Her yeni yıl geldiğinde hep yeni yeni umutlar yeşerir içimizde. Her umut, toprağa düşen tohumlar gibidir; bazıları yeşerir büyür, bazıları kurur yok olur.
Benim yeşerecek umutlarım var 2006’da!
Türkiye’de yıllardır bir kanayan yaranın varlığından hepimiz haberdarız. Temel yaşam ve ileri yaşam desteği konularında aldığımız eğitim, yazık ki yaygınlaşamıyor. Doğrusu böyle bir eğitimi ülkemizdeki kaç hekim bir düzen içinde edinmiştir? Oysa her birimiz sürekli insan yaşamını etkileyecek pek çok uygulama yapıyoruz. Hastanelerdeki uygulamalarımız sırasında bu işe en hakim hekim grubu olan anesteziyologları çağırma şansına sahibiz. Ancak anesteziyolog gelene dek geçen sürede neler yapacağımızı biliyor muyuz? Acilde çalışan hekimlerin ise bu konuda hiç şüphesiz mükemmel bir donanıma sahip olmaları gereklidir. Sağlık Bakanlığı bu iki sertifikayı acil hekimleri için zorunlu kıldı. Yurdumuzda ileri yaşam desteği eğitimi alması gereken yaklaşık 10.000 hekim bulunuyor. Bu sayı ivedilikle eğitim alması gereken grubu oluşturuyor. Ayrıca hastanın yaşamsal işlevlerini etkileyebilecek girişimlerde bulunan diş hekimleri ve muayenehanede çalışan tüm hekimler bu sayının dışındadır. Belki bu hekimlere sadece temel yaşam desteği uygulamalarını öğretmek yeterli olabilir.
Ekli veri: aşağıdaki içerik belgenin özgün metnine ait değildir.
(* ===== verification/ContractFacts.v ===== *)
(** * Lemmas on the execution contract

    [ValidRecord] is what [Record::validate] accepts, as a record of
    propositions; [StateInv] is the invariant of the per-invocation state.
    Every handler of [decide] preserves both, so the final [validate] of
    [decide] never refuses a reachable state. *)

From Stdlib Require Import ZArith Lia.
From stdpp Require Import base gmap list option numbers relations.
From S2P Require Import Prelude Contract Decide.

Local Open Scope Z_scope.

Section WithCodec.
Context {C : Codec}.

(** ** Validity of a durable record *)

(** Everything [validate] asks except a non-zero revision. *)
Record ValidBody (r : ERecord) : Prop := {
  vr_window : ∀ a, r_accepted r = Some a →
    is_ok (window_new (received_epoch_ms (a_window a)) (budget_ms (a_window a))) = true;
  vr_unaccepted : r_accepted r = None →
    r_cancel_requested r = true ∧ r_begun r = None ∧ r_producer r = None
    ∧ r_producer_digest r = None ∧ r_primary_override r = None
    ∧ r_primary_digest r = None ∧ r_public_task r = false
    ∧ r_acknowledgement r = None ∧ r_compacted r = false;
  vr_begun : ∀ b, r_begun r = Some b →
    b_run b = mkRunIdentity (attempt_of (r_key r)) 1
    ∧ (is_read (k_tool (r_key r)) = false → b_read_authority b = None);
  vr_producer : ∀ o, r_producer r = Some o →
    descriptor_valid o = true ∧ r_producer_digest r = Some (od_digest o);
  vr_override : ∀ o, r_primary_override r = Some o →
    is_read (k_tool (r_key r)) = true ∧ o = descriptor cancelled
    ∧ r_primary_digest r = Some (od_digest o) ∧ r_begun r ≠ None;
  vr_primary : r_primary_digest r = od_digest <$> primary r;
  vr_producer_digest : r_producer_digest r = od_digest <$> r_producer r;
  vr_unbegun : r_begun r = None → ∀ o, r_producer r = Some o →
    o = descriptor (failed Interrupted)
    ∨ (r_cancel_requested r = true ∧ o = descriptor cancelled)
    ∨ kind_is_rejection (od_kind o) = true;
  vr_ack : ∀ a, r_acknowledgement r = Some a → r_primary_digest r = Some (ack_digest a);
  vr_compacted : r_compacted r = true →
    r_acknowledgement r ≠ None ∧ r_public_task r = false ∧ r_producer r ≠ None;
}.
Böyle bir eğitim verilmekte midir? Yazık ki hem temel yaşam desteği hem de ileri yaşam desteği alanında verilen eğitimlerin oldukça sınırlı olduğunu ve amacına ulaşmadığını biliyoruz.
Bu konuda neler yapılabilir? Sorunu iki ana başlıkta ele almak gerektiği kanısındayım. Bunlardan ilki temel yaşam desteği eğitimidir. Bu eğitimi, hekimler başta olmak üzere tüm halkın da almasını sağlamak insan yaşamı açısından en önemli ödevlerimizdendir. Tıp fakültelerinde birinci sınıftan başlanarak, temel yaşam desteği eğitimi mutlaka öğretilmelidir. İlköğretimden başlanarak tüm gelecek kuşakların bu bilgiyi edinmeleri sağlanmalıdır. Geniş kitlelerle iç içe olan anaokulu öğretmenleri, diğer öğretmenlere ve benzeri durumda bulunan meslek gruplarına bu eğitim verilmelidir. İleri yaşam desteği eğitimi ise, tıp fakültelerinin klinik stajlar eğitimleri sırasında kurs şeklinde verilebilir ve sertifikalandırılabilir.
Çukurova Üniversitesi Tıp Fakültesi Anesteziyoloji ve Reanimasyon Anabilim Dalı bu konuda bir çaba başlattı. Tıp fakültesi 5. sınıf öğrencileri ileri yaşam desteği kursu almakta ve başaranlara diploma eki verilmektedir. Aynı öğrenciler birinci sınıfta halka yönelik temel yaşam desteği kursuna, üçüncü sınıfta tekrar temel yaşam desteği kursuna da katılmaktadırlar. İleri yaşam desteği kursu, uzmanlık öğrencilerine ve mesleğini icra etmekte olan uzman hekimlere de verilmelidir. Acil hekimleri için ise Sağlık Bakanlığı’nın başlatmış olduğu çabanın hızla amacına ulaşması gereklidir. Bunun için de üniversiteler enerjik davranmak ve bu sorunu görmezden gelmemek zorundadırlar. Sorunun büyüklüğü ve eğitim alacak kitlenin genişliği göz önüne alınacak olursa, eğitimci sayısının da arttırılması gerekliliği açıktır. Bu eğitimlerin verilmesinde hiç şüphe yok ki kaliteden taviz verilemez.
Benim bu yıl büyük umutlarım var! Ülkemdeki herkesin temel yaşam desteği uygulamasını bildiğini göreceğim. Yabancı cisim aspirasyonu, suda boğulma gibi yaygın durumlarda ilköğretimdeki öğrencilerin bile neler yapacağını doğruca bildiklerine tanık olacağım. Bu yıl 10.000 hekimin ileri yaşam desteği kursunu aldıklarını sevinçle izleyeceğim!